» **Exercise prompt**
Once the line with "OptionalString payload field = Ret" is found in the entries below, print it and each following line exactly, stopping after the line with "Lemma RequiredString_Throw payload"; print nothing else.

Stored data
______

(* ===== verification/ProtocolCodecSpec.v ===== *)
(** * ProtocolCodecSpec: the protocol, declaratively

    [encodes] says which JSON value is a request, field by field; the decoder
    accepts exactly these.  The encoders' exceptions are reduced to the validity
    of the strings they are given. *)

From S2P Require Import Prelude Room Json ControlDispatcher ControlDispatcherSpec ProtocolCodec.

Section decoding.
Context `{JsonLaws}.
Implicit Types (j payload : json) (pid : ParticipantId).

(** The text of a string member. *)
Definition member_text j (key : string) : option string := at_key j key ≫= get_string.

Definition field_is j (key : string) (s : string) : Prop := member_text j key = Some s.

(** An optional member: a string, or absent or null. *)
Definition optional_is j (key : string) (o : option string) : Prop :=
  match o with
  | Some s => field_is j key s
  | None => from_option (λ v, is_null v = true) True (at_key j key)
  end.

Lemma RequiredString_eq payload field :
  RequiredString payload field =
  match at_key payload field with
  | None => Throw (InvalidArgument "missing_field")
  | Some v => match get_string v with
              | Some s => Ret s
              | None => Throw (InvalidArgument "invalid_field")
              end
  end.
Proof.
  unfold RequiredString, json_at, json_string.
  destruct (at_key payload field) as [v|] eqn:Hv.
  - rewrite (contains_Some _ _ _ Hv). simpl.
    destruct (get_string v) as [s|] eqn:Hs.
    + by rewrite (get_string_is_string _ _ Hs).
    + by apply is_string_false in Hs as ->.
  - by apply contains_false in Hv as ->.
Qed.

Lemma OptionalString_eq payload field :
  OptionalString payload field =
  match at_key payload field with
  | None => Ret None
  | Some v => if is_null v then Ret None else
              match get_string v with
              | Some s => Ret (Some s)
              | None => Throw (InvalidArgument "invalid_field")
              end
  end.
Proof.
  unfold OptionalString, json_at, json_string.
  destruct (at_key payload field) as [v|] eqn:Hv.
  - rewrite (contains_Some _ _ _ Hv). simpl. destruct (is_null v); [done|].
    destruct (get_string v) as [s|] eqn:Hs.
    + by rewrite (get_string_is_string _ _ Hs).
    + by apply is_string_false in Hs as ->.
  - by apply contains_false in Hv as ->.
Qed.

Lemma contains_and_eq j key p :
  contains_and j key p = Ret (from_option p false (at_key j key)).
Proof.
  unfold contains_and, json_at. destruct (at_key j key) as [v|] eqn:Hv.
  - by rewrite (contains_Some _ _ _ Hv).
  - by apply contains_false in Hv as ->.
Qed.

Lemma RequiredString_Ret payload field s :
  RequiredString payload field = Ret s ↔ field_is payload field s.
Proof.
  rewrite RequiredString_eq. unfold field_is, member_text.
  destruct (at_key payload field) as [v|]; simpl; [|done].
  destruct (get_string v); naive_solver.
Qed.

Lemma get_string_not_null v s : get_string v = Some s → is_null v = false.
Proof.
  intros Hs%get_string_is_string. apply not_true_iff_false. intros Hn%null_not_string.
  congruence.
Qed.

Lemma OptionalString_Ret payload field o :
  OptionalString payload field = Ret o ↔ optional_is payload field o.
Proof.
  rewrite OptionalString_eq. unfold optional_is, field_is, member_text.
  destruct (at_key payload field) as [v|]; simpl; [|destruct o; naive_solver].
  destruct (get_string v) as [s|] eqn:Hs.
  - rewrite (get_string_not_null _ _ Hs). destruct o; naive_solver.
  - destruct (is_null v) eqn:Hn; destruct o; naive_solver.
Qed.

(** What the field readers throw. *)
Definition field_error (e : decode_exception) : Prop :=
  e = InvalidArgument "missing_field" ∨ e = InvalidArgument "invalid_field".

Lemma RequiredString_Throw payload field e :
  RequiredString payload field = Throw e → field_error e.
Proof.
  rewrite RequiredString_eq. unfold field_error. repeat case_match; naive_solver.
Qed.

Lemma OptionalString_Throw payload field e :
  OptionalString payload field = Throw e → field_error e.
Proof.
  rewrite OptionalString_eq. unfold field_error. repeat case_match; naive_solver.
Qed.

(** ** Types *)

Definition signaling_meta (t : SignalingType.t) : RequestMeta :=
  MkMeta ControlMessageType.Signaling None (Some t).

Lemma type_meta_signaling t :
  type_meta (SignalingTypeToString t) = Some (signaling_meta t).
Proof. by destruct t. Qed.

Lemma type_meta_cases type m :
  type_meta type = Some m →
  (type = "create_room" ∧ m = MkMeta ControlMessageType.CreateRoom None None) ∨
  (type = "join_room" ∧ m = MkMeta ControlMessageType.JoinRoom None None) ∨
  (type = "leave_room" ∧ m = MkMeta ControlMessageType.LeaveRoom None None) ∨
  (∃ t, type = SignalingTypeToString t ∧ m = signaling_meta t).
Proof.
  unfold type_meta. intros Hm. repeat case_decide; simplify_eq; eauto 6.
  - right; right; right. by exists SignalingType.Offer.
  - right; right; right. by exists SignalingType.Answer.
  - right; right; right. by exists SignalingType.IceCandidate.
Qed.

______

» **Exercise output**
  OptionalString payload field = Ret o ↔ optional_is payload field o.
Proof.
  rewrite OptionalString_eq. unfold optional_is, field_is, member_text.
  destruct (at_key payload field) as [v|]; simpl; [|destruct o; naive_solver].
  destruct (get_string v) as [s|] eqn:Hs.
  - rewrite (get_string_not_null _ _ Hs). destruct o; naive_solver.
  - destruct (is_null v) eqn:Hn; destruct o; naive_solver.
Qed.

(** What the field readers throw. *)
Definition field_error (e : decode_exception) : Prop :=
  e = InvalidArgument "missing_field" ∨ e = InvalidArgument "invalid_field".

Lemma RequiredString_Throw payload field e :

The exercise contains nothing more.